Modulation of beta-adrenoreceptor expression by tumor necrosis factor-alpha (TNF-alpha) was investigated in murine 3T3-F442A adipocytes. TNF-alpha treatment of mature adipocytes decreased beta(3)-adrenoreceptor mRNA content in a time-and concentration-dependent manner, with a 8.5-fold decrease observed after a 6-h exposure to 300 pM TNF-alpha. beta(1)-Adrenoreceptor mRNA abundance was slightly decreased by TNF-alpha treatment, while beta(2)-adrenoreceptor mRNA levels were potently induced (6-fold increase at 6 h), (-)-[I-125]Iodocyanopindolol saturation and competition binding experiments indicated that TNF-alpha induced a 2-fold decrease in beta(3)-adrenoreceptor number, a nonsignificant reduction in beta(1)-subtype population, and a similar to 4.5-fold increase in beta(2)-adrenoreceptor density, This correlated with a lower EC value measured for epinephrine in stimulating adenylyl cyclase, whereas the EC50 value for norepinephrine increased.
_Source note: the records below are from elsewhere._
(** * design-match-vision: the comparison backend and its page

    A shallow embedding of [backend/compare.js], [backend/screenshot.js],
    [backend/downloadImage.js] and [backend/server.js], and of the state and
    the handlers of the page [src/pages/Index.tsx].

    - JavaScript numbers are IEEE-754 binary64 values; they are modelled by
      [spec_float] at precision 53 with the arithmetic of the standard
      library's [SpecFloat], so subtraction, comparison and [toFixed] round
      exactly as the runtime does.
    - An [async] function is a function from the world (the files on disk
      and the clock) to an outcome and the world it leaves.
    - The collaborators the code calls but does not contain are parameters:
      the comparison engine ([resemblejs]), the headless browser and the
      network ([fetch]).  The routes of the server take the image download
      as a parameter as well; [downloadImage] is what the server passes.
    - The page is its nine state cells; a handler is a function on them,
      and [handleCompare] is cut at its [await] into the part before and the
      part after the answer.
    - Console output and the [stack] field of error answers (development
      mode only) are left out; so are directories, which [fs.ensureDir]
      creates where they are missing. *)

From Stdlib Require Import ZArith Lia List Ascii String.
From Stdlib.Strings Require Import Byte.
From Stdlib Require Import Floats.SpecFloat.
From stdpp Require Import gmap strings.

Local Open Scope string_scope.
Local Open Scope list_scope.
Local Open Scope Z_scope.

(** ** JavaScript numbers *)

Definition prec : Z := 53.
Definition emax : Z := 1024.

Abbreviation number := spec_float.

Definition NaN : number := S754_nan.

(** The number denoted by an integer literal such as [100] or [5]. *)
Definition num_of_Z (z : Z) : number := binary_normalize prec emax z 0 false.

(** [x - y], [x / y], [x * y], [x + y], [x <= y], [x < y] on numbers. *)
Definition num_sub (x y : number) : number := SFsub prec emax x y.
Definition num_div (x y : number) : number := SFdiv prec emax x y.
Definition num_mul (x y : number) : number := SFmul prec emax x y.
Definition num_add (x y : number) : number := SFadd prec emax x y.
Definition num_le (x y : number) : bool := SFleb x y.
Definition num_lt (x y : number) : bool := SFltb x y.
(** The sample schedule on the running CAN driver, whose command thread
    stands at its motion send with the count 255: its three passes send
    motion frames with counts 255, 0 and 1. *)
Lemma motion_count_increments_every_pass_witness :
  consistent running_Driver = true
  /\ cmd_thread_ running_Driver = Some sample_thread
  /\ (forall n : nat,
        exists c' b' t,
          ControlLoop_passes (proto := scout_protocol) n (counters sample_thread)
            (object running_Driver) = Some (c', b', t)
          /\ motion_counts t
             = map (fun k => (cmd_count (counters sample_thread) + Z.of_nat k) mod 256)
                 (seq 0 n)
          /\ cmd_count c' = (cmd_count (counters sample_thread) + Z.of_nat n) mod 256)
  /\ exists h l' b',
      run (proto := scout_protocol) (limits := scout_limits)
        sample_schedule sample_thread (object running_Driver) = Some (h, l', b')
      /\ map call h = sample_schedule
      /\ Forall (fun k => motion_counts (log k)
                          = if begins_pass k then [cmd_count (counters (thread_before k))]
                            else []) h
      /\ motion_counts (logged h)
         = map (fun k => (cmd_count (counters sample_thread) + Z.of_nat k) mod 256)
             (seq 0 (passes h))
      /\ cmd_count (counters l')
         = (cmd_count (counters sample_thread) + Z.of_nat (passes h)) mod 256
      /\ length (motion_counts (logged h)) = passes h
      /\ (thread_actions sample_schedule + test_to_come l'
          = 2 * passes h + light_sends (logged h) + test_to_come sample_thread)%nat
      /\ (thread_actions sample_schedule <= 3 * passes h + 2)%nat
      /\ exists k h2 l2 b2,
           (k <= 2)%nat
           /\ run (proto := scout_protocol) (limits := scout_limits)
                (repeat LoopStep k) l' b' = Some (h2, l2, b2)
           /\ at_point l2 = AtSendMotion
           /\ motion_counts (logged h2) = []
           /\ cmd_count (counters l2) = cmd_count (counters l').
Proof.
  split; [reflexivity |]. split; [reflexivity |].
  apply (motion_count_increments_every_pass (proto := scout_protocol) (limits := scout_limits)
           sample_schedule sample_thread (object running_Driver)).
  - cbn. eauto.
  - cbn. lia.
  - repeat constructor; eexists; vm_compute; reflexivity.
Defined.
Lemma postprocess_hit_keys_witness :
  DatasetsList.postprocess_hit toy_parse toy_utc sample_hit = inr sample_record ∧
  (∀ k : string, k ∈ mandatory_keys → is_Some (sample_record !! k)) ∧
  (∀ k : string, is_Some (sample_record !! k) →
                 k ∈ (mandatory_keys ++ optional_keys)%list).
Proof.
  split; [exact sample_hit_record|].
  apply (postprocess_hit_keys toy_parse toy_utc sample_hit sample_record).
  exact sample_hit_record.
Defined.

Lemma postprocess_hit_mandatory_witness :
  DatasetsList.postprocess_hit toy_parse toy_utc sample_hit = inr sample_record ∧
  sample_record !! "key" = lookup_path ["_source"; "run"; "name"] sample_hit ∧
  sample_record !! "run.name" = lookup_path ["_source"; "run"; "name"] sample_hit ∧
  sample_record !! "run.controller"
    = lookup_path ["_source"; "run"; "controller"] sample_hit ∧
  sample_record !! "run.start" = lookup_path ["_source"; "run"; "start"] sample_hit ∧
  sample_record !! "run.end" = lookup_path ["_source"; "run"; "end"] sample_hit ∧
  sample_record !! "id" = lookup_path ["_source"; "run"; "id"] sample_hit.
Proof.
  split; [exact sample_hit_record|].
  apply (postprocess_hit_mandatory toy_parse toy_utc sample_hit sample_record).
  exact sample_hit_record.
Defined.

Lemma postprocess_hit_missing_field_witness :
  lookup_path ["_source"; "run"] short_hit = Some (VDict short_run) ∧
  first_missing run_fields short_run = Some "end" ∧
  DatasetsList.postprocess_hit toy_parse toy_utc short_hit = inl (KeyError "end").
Proof.
  split; [reflexivity|]. split; [reflexivity|].
  apply (postprocess_hit_missing_field toy_parse toy_utc short_hit short_run "end");
    reflexivity.
Defined.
Nuclear run-on assays on isolated nuclei and mRNA stability measurements showed that TNF-alpha increased both beta(2)-adrenoreceptor gene transcription and beta(2)-adrenoreceptor mRNA half-life, while beta(1)- and beta(3)-adrenoreceptor gene expression was modulated only at the transcriptional level by the cytokine. These findings demonstrate a differential modulation by TNF-alpha of the three beta-adrenoreceptor subtypes in adipocytes, which may contribute to metabolic disorders induced by the cytokine in the adipocyte.